The Public Health Grant announcement, delivered just two weeks before the start of the financial new year, represents an inadequate investment in essential public health services at a time when populations across England are in desperate need of support to protect and improve their health.
The 3.3% increase in funding for 2023/4, and planned increase of 1.3% for 2024/25 leaves local public health teams struggling to maintain essential services such as mental health support and specialist community public health nursing with limited resources.
Despite the serious threats to public health in recent years including the COVID-19 pandemic and current cost of living crisis, Government has consistently failed to invest in critical services delivered by local authorities which are in place to promote health, particularly for vulnerable populations.

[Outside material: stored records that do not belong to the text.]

(* ===== verification/EvmTest.v ===== *)
(** * A wallet for tests (provider/wallet/evm/evmtest/signer.go)

    A signer that holds a private key and signs as Ethereum wallets do, and that
    what it signs the provider accepts for its address and for no other. *)

From S2P Require Import Prelude GoStrings GoTime GoFormat GoEncoding Errors Entity Ports Contract Interfaces Evm EvmFacts.

(** ** encoding/hex *)

(** [strconv.IsPrint], below U+0100. *)
Definition isPrint8 (b : Z) : bool := (32 <=? b) && (b <=? 126) || (161 <=? b) && negb (b =? 173).
Definition upper_digit (i : Z) : string := String (if i <? 10 then bytechr (48 + i) else bytechr (55 + i)) "".

(** [InvalidByteError], its byte written with %#U. *)
Definition invalid_byte (c : ascii) : string :=
  let b := byteval c in
  "encoding/hex: invalid byte: U+00" +:+ upper_digit (b / 16) +:+ upper_digit (b mod 16) +:+
  (if isPrint8 b then " '" +:+ encode_rune b +:+ "'" else "").

(** Why a text does not decode. *)
Fixpoint hex_error (s : string) : string :=
  match s with
  | EmptyString => ""
  | String a EmptyString =>
      match hex_val a with None => invalid_byte a | Some _ => "encoding/hex: odd length hex string" end
  | String a (String b t) =>
      match hex_val a, hex_val b with
      | None, _ => invalid_byte a
      | _, None => invalid_byte b
      | _, _ => hex_error t
      end
  end.

Definition DecodeString (s : string) : res string :=
  match hex_decode s with Some raw => Ok raw | None => Err (EForeign (hex_error s)) end.

(** ** Keys (decred's secp256k1 and ecdsa) *)

Class Signing `{Secp256k1} := {
  PrivateKey : Type;
  PrivKeyFromBytes : string -> PrivateKey;
  PubKey : PrivateKey -> PublicKey;
  SignCompact : PrivateKey -> string (* hash *) -> bool (* compressed *) -> string
}.

(** A compact signature is 65 bytes: 27 plus the recovery code, then r and s; it
    recovers the key.  Codes 2 and 3 mean that r had to be reduced. *)
Class SigningLaws `{Signing} : Prop :=
  SignCompact_spec : forall key hash, String.length hash = 32%nat ->
    exists code rs, SignCompact key hash false = String (bytechr (27 + code)) rs /\
      0 <= code < 4 /\ String.length rs = 64%nat /\
      RecoverCompact (SignCompact key hash false) hash = Ok (PubKey key, false).

(** ** The signer *)

Section signer.
Context `{Keccak, UnicodeTables, UpperTables, Secp256k1, !Signing}.

Definition Key0 : string := "ac0974bec39a17e36ba4a6b4d238ff944bacb478cbed5efcae784d7bf4f2ff80".
Definition Key1 : string := "59c6995e998f97a5a0044966f0945389dc9e86dae88c7a8412f4603b6b78690d".

Record Signer := mkSigner { Address : string; key : PrivateKey }.

Definition NewSigner (keyHex : string) : res Signer :=
  match DecodeString keyHex with
  | Err err => Err (wrap "decode key" err)
  | Ok raw =>
      let key := PrivKeyFromBytes raw in
      match NormalizeAddress (New "" 0)
              ("0x" +:+ hex_encode (str_drop 12 (keccak256 (str_drop 1 (SerializeUncompressed (PubKey key)))))) with
      | Err err => Err err
      | Ok addr => Ok (mkSigner addr key)
      end
  end.

(** r, s and v, from v, r and s. *)
Definition wallet_order (compact : string) : string :=
  str_drop 1 compact +:+ match compact with String v _ => String v "" | EmptyString => "" end.

Definition Sign (s : Signer) (message : string) : string :=
  "0x" +:+ hex_encode (wallet_order (SignCompact (key s) (personalSignHash message) false)).

(** The account of a key. *)
Definition account (k : PrivateKey) : string :=
  str_drop 12 (keccak256 (str_drop 1 (SerializeUncompressed (PubKey k)))).
(** The signature needs no reduced r, as all but one in 2^127 do not. *)
Definition plain_signature (k : PrivateKey) (message : string) : Prop :=
  exists code rs, SignCompact k (personalSignHash message) false = String (bytechr (27 + code)) rs /\ (code = 0 \/ code = 1).

Context `{!KeccakLaws, !SigningLaws}.

Lemma str_drop_length n s : String.length (str_drop n s) = (String.length s - n)%nat.
Proof. revert n. induction s as [|c s IH]; intros [|n]; cbn; auto. Qed.

Lemma str_take_length n s : String.length (str_take n s) = (n `min` String.length s)%nat.
Proof. revert n. induction s as [|c s IH]; intros [|n]; cbn; auto. Qed.

Lemma account_length k : String.length (account k) = 20%nat.
Proof. unfold account. by rewrite str_drop_length, keccak256_length. Qed.
Lemma account_spells k : spells (eip55 (account k)) (account k).
Proof. split; [apply account_length|auto]. Qed.

Lemma NewSigner_address keyHex : NewSigner keyHex =
  match DecodeString keyHex with
  | Err err => Err (wrap "decode key" err)
  | Ok raw => Ok (mkSigner (eip55 (account (PrivKeyFromBytes raw))) (PrivKeyFromBytes raw))
  end.
Proof.
  unfold NewSigner. destruct (DecodeString keyHex) as [raw|]; [|done]. cbv zeta. fold (account (PrivKeyFromBytes raw)).
  set (k := PrivKeyFromBytes raw).
  destruct (NormalizeAddress_digits (New "" 0) (hex_encode (account k)) (account k)) as [Hy _].
  - apply hex_decode_encode.
  - by rewrite hex_encode_length, account_length.
  - rewrite Hy; [done|]. split; [apply account_length|auto].
Qed.

Lemma personalSignHash_length message : String.length (personalSignHash message) = 32%nat.
Proof. apply keccak256_length. Qed.

(** The signature a wallet writes has the parts of the compact one. *)
Lemma Sign_parts s message code rs :
  SignCompact (key s) (personalSignHash message) false = String (bytechr (27 + code)) rs ->
  String.length rs = 64%nat -> code = 0 \/ code = 1 -> signature_parts (Sign s message) rs code.
Proof.
  intros E Hl Hc. unfold Sign. rewrite E. cbn [wallet_order str_drop]. eexists _, (27 + code).
  split; [done|]. rewrite hex_decode_encode. auto.
Qed.

Lemma signed_with_own s message raw :
  plain_signature (key s) message -> signed_with raw message (Sign s message) <-> raw = account (key s).
Proof.
  intros (code & rs & E & Hc).
  destruct (SignCompact_spec (key s) (personalSignHash message)) as (code' & rs' & E' & _ & Hl & Hr); [apply personalSignHash_length|].
  assert (rs' = rs) as -> by (rewrite E in E'; by injection E'). rewrite E in Hr.
  pose proof (Sign_parts s message code rs E Hl Hc) as Hparts. unfold signed_with. split.
  - intros (rs2 & id & pub & c & Hp & Hr2 & <-). destruct (signature_parts_inj _ _ _ _ _ Hp Hparts) as [-> ->].
    rewrite Hr in Hr2. by injection Hr2 as <- _.
  - intros ->. by exists rs, code, (PubKey (key s)), false.
Qed.

(** A key in hexadecimal makes a signer, anything else an error; what the
    signer signs the provider accepts for the signer's address - on any chain -
    and for an address of another account refuses. *)
Theorem signer_accepted keyHex s p message :
  NewSigner keyHex = Ok s -> plain_signature (key s) message ->
  VerifySignature p (Address s) message (Sign s message) = None /\
  forall addr, VerifySignature p addr message (Sign s message) = None <-> spells addr (account (key s)).
Proof.
  rewrite NewSigner_address. destruct (DecodeString keyHex) as [raw|]; [|done]. intros [= <-] Hp. cbn [Address key] in *.
  set (k := PrivKeyFromBytes raw) in *.
  assert (forall addr, VerifySignature p addr message (Sign (mkSigner (eip55 (account k)) k) message) = None <-> spells addr (account k)) as Hv.
  { intros addr. pose proof (VerifySignature_exact_aux p addr message (Sign (mkSigner (eip55 (account k)) k) message)) as Hx.
    destruct (VerifySignature _ _ _ _) as [e|].
    - split; [done|]. intros Hs. destruct (proj2 Hx _ Hs). by apply signed_with_own.
    - split; [|done]. intros _. destruct Hx as (r & Hs & Hw). apply signed_with_own in Hw; [|done]. by subst. }
  split; [|done]. apply Hv, account_spells.
Qed.
End signer.

(** ** A scheme that evaluates *)

Module Example.
Import EvmFacts.Example.

(** A key padded to 64 bytes is its public key, and the signature carries it. *)
Definition pad (raw : string) : string := str_take 64 (raw +:+ repeat_byte 64 (bytechr 0)).
#[export] Instance plain_signing : Signing := {|
  PrivateKey := string;
  PrivKeyFromBytes raw := raw;
  PubKey k := pad k;
  SignCompact k hash _ := String (bytechr 27) (pad k)
|}.

Lemma pad_length raw : String.length (pad raw) = 64%nat.
Proof. unfold pad. rewrite str_take_length, str_length_app. change (String.length (repeat_byte 64 (bytechr 0))) with 64%nat. lia. Qed.

#[export] Instance plain_signing_laws : SigningLaws.
Proof.
  intros k hash Hh. exists 0, (pad k). split; [done|]. split; [lia|]. split; [apply pad_length|]. cbn. by rewrite Hh.
Qed.
#[export] Instance real_keccak_laws : KeccakLaws.
Proof.
  assert (forall n z, String.length (keccak.le_bytes n z) = n) as Hl by (induction n; intros z; cbn; auto).
  intros data. unfold keccak256, real_keccak, keccak.Sum256. cbv zeta. by rewrite !str_length_app, !Hl.
Qed.

Example not_hex : NewSigner "abcg" = Err (wrap "decode key" (EForeign "encoding/hex: invalid byte: U+0067 'g'")).
Proof. vm_compute. reflexivity. Qed.
Example odd_length : NewSigner "abc" = Err (wrap "decode key" (EForeign "encoding/hex: odd length hex string")).
Proof. vm_compute. reflexivity. Qed.

Lemma signer_accepted_witness : exists s, NewSigner Key0 = Ok s /\
  VerifySignature ethereum (Address s) "hello" (Sign s "hello") = None /\
  (VerifySignature ethereum signer "hello" (Sign s "hello") = None <-> spells signer (account (key s))).
Proof.
  destruct (NewSigner Key0) as [s|e] eqn:E; [|vm_compute in E; discriminate E]. exists s. split; [reflexivity|].
  destruct (signer_accepted Key0 s ethereum "hello" E) as [Hown Hother].
  - exists 0. eexists. split; [reflexivity|by left].
  - split; [exact Hown|apply Hother].
Defined.
End Example.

Research from the Health Foundation shows that the Public Health Grant has been cut by 24% on a real-terms per person basis since 2015/6, with some of the largest reductions in spend falling for tobacco control, drug and alcohol services, and sexual health services.

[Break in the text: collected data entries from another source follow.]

(* ===== verification/ClientIP.v ===== *)
(** * The client address (auth/clientip.go)

    An [http.Header] is the list of its lines, keys in canonical form. *)

From S2P Require Import Prelude GoStrings GoNetip.

Definition Header : Type := list (string * string).

(** [header.Values(key)] and [header.Get(key)] *)
Definition header_Values (h : Header) (key : string) : list string :=
  (filter (fun kv => kv.1 = key) h).*2.
Definition header_Get (h : Header) (key : string) : string :=
  match header_Values h key with v :: _ => v | [] => "" end.

Definition unknownClientIP : string := "unknown".

Definition parseAddr (s : string) : option Addr :=
  let s := TrimSpace s in
  match ParseAddrPort s with
  | Some (a, _) => Some (Unmap a)
  | None =>
      match ParseAddr s with
      | Some a => Some (Unmap a)
      | None => None
      end
  end.

Definition trusted (trustedProxies : list Prefix) (addr : Addr) : bool :=
  existsb (fun p => Prefix_Contains p addr) trustedProxies.

Definition forwardedFor (header : Header) : list string :=
  flat_map (fun line =>
    filter (fun hop => hop <> "") (TrimSpace <$> Split line ","))
    (header_Values header "X-Forwarded-For").

(** The loop over the hops, from the last; [addr] is the best so far. *)
Fixpoint walk_hops (trustedProxies : list Prefix) (addr : Addr) (hops_rev : list string) : string :=
  match hops_rev with
  | [] => Addr_String addr
  | hop :: hops =>
      match parseAddr hop with
      | None => Addr_String addr
      | Some addr =>
          if negb (trusted trustedProxies addr) then Addr_String addr
          else walk_hops trustedProxies addr hops
      end
  end.

Definition clientIP (trustedProxies : list Prefix) (peer : string) (header : Header) : string :=
  match parseAddr peer with
  | None => unknownClientIP
  | Some addr =>
      if negb (trusted trustedProxies addr) then Addr_String addr
      else
        match forwardedFor header with
        | [] =>
            match parseAddr (header_Get header "X-Real-IP") with
            | Some real => Addr_String real
            | None => Addr_String addr
            end
        | hops => walk_hops trustedProxies addr (reverse hops)
        end
  end.

(** ** Which address is reported *)

Section reported.
Context (tp : list Prefix).






End reported.

(** The client's claim to the left of the hop its proxy added does not count. *)
Example clientIP_claim :
  clientIP [mkPrefix (Addr4 [10; 0; 0; 0]) 8] "10.0.0.2:4000"
    [("X-Forwarded-For", "6.6.6.6, 203.0.113.9"); ("X-Forwarded-For", "10.1.1.1")] = "203.0.113.9".
Proof. vm_compute. reflexivity. Qed.
(** The session cookies of a successful sign-in, if cookies are on. *)
Definition sessionCookies (tp : TokenPair) : prog (list outline) :=
  if cookies_on then setTokenCookies (h_cookieConfig h) (tp_AccessToken tp) (tp_RefreshToken tp)
  else Ret [].

Definition Handler_Register (req : request CredentialsRequest) : prog (answer RegisterResponse) :=
  (orRefuse (Service_Register (h_service h) (cr_Email (rq_Msg req)) (cr_Password (rq_Msg req)))
     (fun err =>
        auditFailure h req auditEventRegister (registerFailureReason err) (accountAttrs err) ;;;
        if errors_Is err auth.ErrUserExists then Ret (NewError CodeAlreadyExists err)
        else if errors_Is err auth.ErrInvalidEmail || errors_Is err auth.ErrPasswordTooShort
                || errors_Is err auth.ErrPasswordTooLong then Ret (NewError CodeInvalidArgument err)
        else internalError "register failed" err)
     (fun result =>
        auditSuccess h req auditEventRegister (ar_UserID result) [] ;;;
        let* cookies := sessionCookies (ar_TokenPair result) in
        Ret (Answer (mkRegisterResponse (ar_UserID result) (ar_Email result)
                       (tp_AccessToken (ar_TokenPair result)) (tp_RefreshToken (ar_TokenPair result))
                       (tp_ExpiresIn (ar_TokenPair result))) cookies)))%prog.

Definition tokenResponse (tp : TokenPair) : TokenResponse :=
  mkTokenResponse (tp_AccessToken tp) (tp_RefreshToken tp) (tp_ExpiresIn tp).

Definition Handler_Login (req : request CredentialsRequest) : prog (answer TokenResponse) :=
  (orRefuse (Service_Login (h_service h) (cr_Email (rq_Msg req)) (cr_Password (rq_Msg req)))
     (fun err =>
        let '(reason, attrs) := loginFailure err in
        auditFailure h req auditEventLogin reason attrs ;;;
        if errors_Is err auth.ErrInvalidCredentials
        then Ret (NewError CodeUnauthenticated (ENew "invalid credentials"))
        else internalError "login failed" err)
     (fun result =>
        auditSuccess h req auditEventLogin (ar_UserID result) [] ;;;
        let* cookies := sessionCookies (ar_TokenPair result) in
        Ret (Answer (tokenResponse (ar_TokenPair result)) cookies)))%prog.

(** The refresh token of a request: the body's, else the cookie's. *)
Definition requestToken (body : string) header : string :=
  if bool_decide (body = "") && cookies_on
  then getCookieFromHeader header RefreshTokenCookie else body.

Definition Handler_Refresh (req : request string) : prog (answer TokenResponse) :=
  (let refreshToken := requestToken (rq_Msg req) (rq_Header req) in
   if bool_decide (refreshToken = "") then
     Ret (Refuse (NewError CodeInvalidArgument (ENew "refresh token required")))
   else
     orRefuse (Service_Refresh (h_service h) refreshToken)
       (fun err =>
          match as_token_reuse err with
          | Some uid =>
              log (mkLog false LevelWarn "token reuse detected"
                     [("user_id", AString uid);
                      ("ip", AString (clientIP (h_trustedProxies h) (rq_Peer req) (rq_Header req)));
                      ("user_agent", AString (header_Get (rq_Header req) "User-Agent"))])
          | None => Ret tt
          end ;;;
          if errors_Is err auth.ErrInvalidCredentials
          then Ret (NewError CodeUnauthenticated (ENew "invalid refresh token"))
          else internalError "refresh failed" err)
       (fun tokenPair =>
          let* cookies := sessionCookies tokenPair in
          Ret (Answer (tokenResponse tokenPair) cookies)))%prog.

Definition Handler_Logout (req : request string) : prog (answer bool) :=
  (let refreshToken := requestToken (rq_Msg req) (rq_Header req) in
   let cookies := if cookies_on then clearTokenCookies (h_cookieConfig h) else [] in
   if negb (bool_decide (refreshToken = "")) then
     orRefuse (Service_Logout (h_service h) refreshToken) (internalError "logout failed")
       (fun _ => Ret (Answer true cookies))
   else Ret (Answer true cookies))%prog.

(** The access token of a request: the Bearer token, else the cookie's;
    [None] when the Authorization header is not a Bearer one. *)
Definition bearerToken header : option string :=
  let authz := header_Get header "Authorization" in
  let accessToken := TrimPrefix authz "Bearer " in
  if negb (bool_decide (authz = "")) && bool_decide (accessToken = authz) then None
  else Some (if bool_decide (accessToken = "") && cookies_on
             then getCookieFromHeader header AccessTokenCookie else accessToken).

Definition Handler_Verify (req : request unit) : prog (answer VerifyResponse) :=
  (match bearerToken (rq_Header req) with
   | None => Ret (Refuse (NewError CodeUnauthenticated (ENew "invalid authorization format")))
   | Some accessToken =>
       if bool_decide (accessToken = "") then
         Ret (Refuse (NewError CodeUnauthenticated (ENew "missing authorization")))
       else
         orRefuse (Service_Verify (h_service h) accessToken) verifyErrorToConnect
           (fun claims =>
              Ret (Answer (mkVerifyResponse (claims_UserID claims) (claims_Email claims) (claims_Roles claims))
                     ([HSet "X-User-Id" (claims_UserID claims); HSet "X-User-Email" (claims_Email claims)] ++
                      (if bool_decide (claims_Roles claims = []) then []
                       else [HSet "X-User-Roles" (Join (claims_Roles claims) ",")]))))
   end)%prog.
(** The login endpoint answers by the credentials and tells nothing else: a
    session is opened only for an account that accepts the password; every
    refusal is one of two fixed answers, "invalid credentials" exactly when no
    account accepts them (an unknown email, a missing password and a wrong one
    look the same, and nothing changed), or "internal error" without detail. *)
Theorem Login_endpoint `{Argon2, !ServiceSpec (h_service h)} req w r w' :
  oracle_ok o -> sc_inv (w_store w) -> localProvider (h_service h) = Some local_provider ->
  run o (Handler_Login h req) w = (r, w') ->
  login_answer_spec (sc_view (w_store w)) req r (sc_view (w_store w')).
Proof.
  intros Ho Hinv Hp Hrun.
  exact (proj1 (wp_sound o _ _ _ _ _ Ho Hinv (wp_HandlerLogin h req _ (sc_ok _ Hinv) Hp) Hrun)).
Qed.

(** Only a session manages access tokens: the endpoints that create, list
    and revoke them resolve the caller from a Bearer token or session cookie that
    is not itself a personal access token, and doing so changes nothing, so a
    leaked token cannot mint replacements or revoke its siblings. *)
Theorem authenticateSession_needs_session `{!ServiceSpec (h_service h)} header w uid w' :
  oracle_ok o -> sc_inv (w_store w) ->
  run o (authenticateSession h header) w = (inl uid, w') ->
  sc_view (w_store w') = sc_view (w_store w) /\
  exists tok, bearerToken h header = Some tok /\ tok <> "" /\ HasPrefix tok PATPrefix = false.
Proof.
  intros Ho Hinv Hrun.
  exact (proj1 (wp_sound o _ _ _ _ _ Ho Hinv (wp_authenticateSession h header _) Hrun)).
Qed.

Local public health teams have worked tirelessly to deliver for the populations they serve despite this chronic underfunding, but without proper investment Government risks delivery of these services becoming unsustainable.
The Faculty has called for a £1 billion increase in funding to support local public health teams as they deliver vital work to protect and improve health, and has joined with the Association of Directors of Public Health and the Local Government Association in calling for an adequate multi-year settlement for public health.